From the Misconduct and Misogyny report into police hiring policies, it looks like the fulfilment of the Clockwork Orange prophecy made all those years ago – that thugs and deviants would be hired as police officers enforcing thuggery and deviance. It all came out this week in the Commons, the Lords and in the Home Affairs select committee.
The police hiring and vetting policy seems to be based on a Time and Motion theory of taking criminals directly into the police in order to cut out the middleman, and making crime detection quicker, easier, more effective. Although not that much easier. Rapists, muggers, domestic abusers, fraudsters – all have had long and secure employment in our many forces.
So, in the Commons, the Urgent Question was asked “What in the name of our suffering Saviour do the police think they’re up to?”
The general opinion among MPs was that while the revelations of the report were very shocking, nonetheless, 99.9% of officers do a brilliant job, are honourable, hard-working, dedicated, decent public servants working hard to keep us safe.
In the alternative, reality-based community the opposite is more obvious.
Guido looked at the figures in the report and has constructed a figure out of them, that 15% of all officers ought to be dismissed for criminal or unprofessional behaviour. This constitutes – what? – 20,000 officers? In addition, there will probably be another 15% who need to lose some weight, sharpen up, behave like civilised individuals and mend their manners.
But how to being this about? The National Decision Model hasn’t helped, even with the Vetting Authorised Professional Practice with its own Vetting Decision-Making Template. Maybe that is the problem. The whole sprawling bureaucracy has been paralysed by process.
Bernard Hogan-Howe in the Lords told his peers that detection of crime was the police’s core duty. He’s so out of touch with modern policing, everything has changed since he ran the Met.

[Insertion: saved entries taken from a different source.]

(* ===== verification/Payouts.v ===== *)
(** * The failed-payout ledger

    [common/src/payout.rs]: non-reverting SEP-41 transfers and the ledger of
    payouts that failed, shared by the contracts that disburse funds.  The
    ledger lives in the storage of its host contract, so the operations are
    written against a class [PayoutHost] of host states; the tokens are code
    outside the repository, a class [TokenWorld] with what the host chain
    documents about [try_transfer]. *)

From S2P Require Import Prelude Host Tokens.
Open Scope Z_scope.

(** ** Data *)

Definition RECLAIM_TIMEOUT_SECS : u64 := 30 * 24 * 60 * 60.
Definition MAX_LIST_LIMIT : u32 := 50.
Definition SAC_UNAUTHORIZED : u32 := 4.
Definition SAC_AUTHENTICATION : u32 := 5.
Definition SAC_ACCOUNT_MISSING : u32 := 6.
Definition SAC_BALANCE : u32 := 10.
Definition SAC_BALANCE_DEAUTHORIZED : u32 := 11.
Definition SAC_TRUSTLINE_MISSING : u32 := 13.

Inductive TransferOutcome := Success | Frozen | Blocked | MissingTrustline | InsufficientBalance | Unauthorized.
#[export] Instance TransferOutcome_dec : EqDecision TransferOutcome.
Proof. solve_decision. Defined.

We know this because a professor had told Diana Johnson’s Home Affairs committee that only 24% of police interventions were “crime-related”. Three quarters of police time is concerned with monitoring sex offenders in the community, mental health issues, homelessness, domestics, and answering 999 calls to help an over-refreshed woman find her mobile phone. Any time left over sexually harassing female officers they use to commit their rapes, thefts, burglaries, frauds and assaults.
The report details a score of examples of astonishing delinquencies – we’ll come back to them in Saturday Shorts.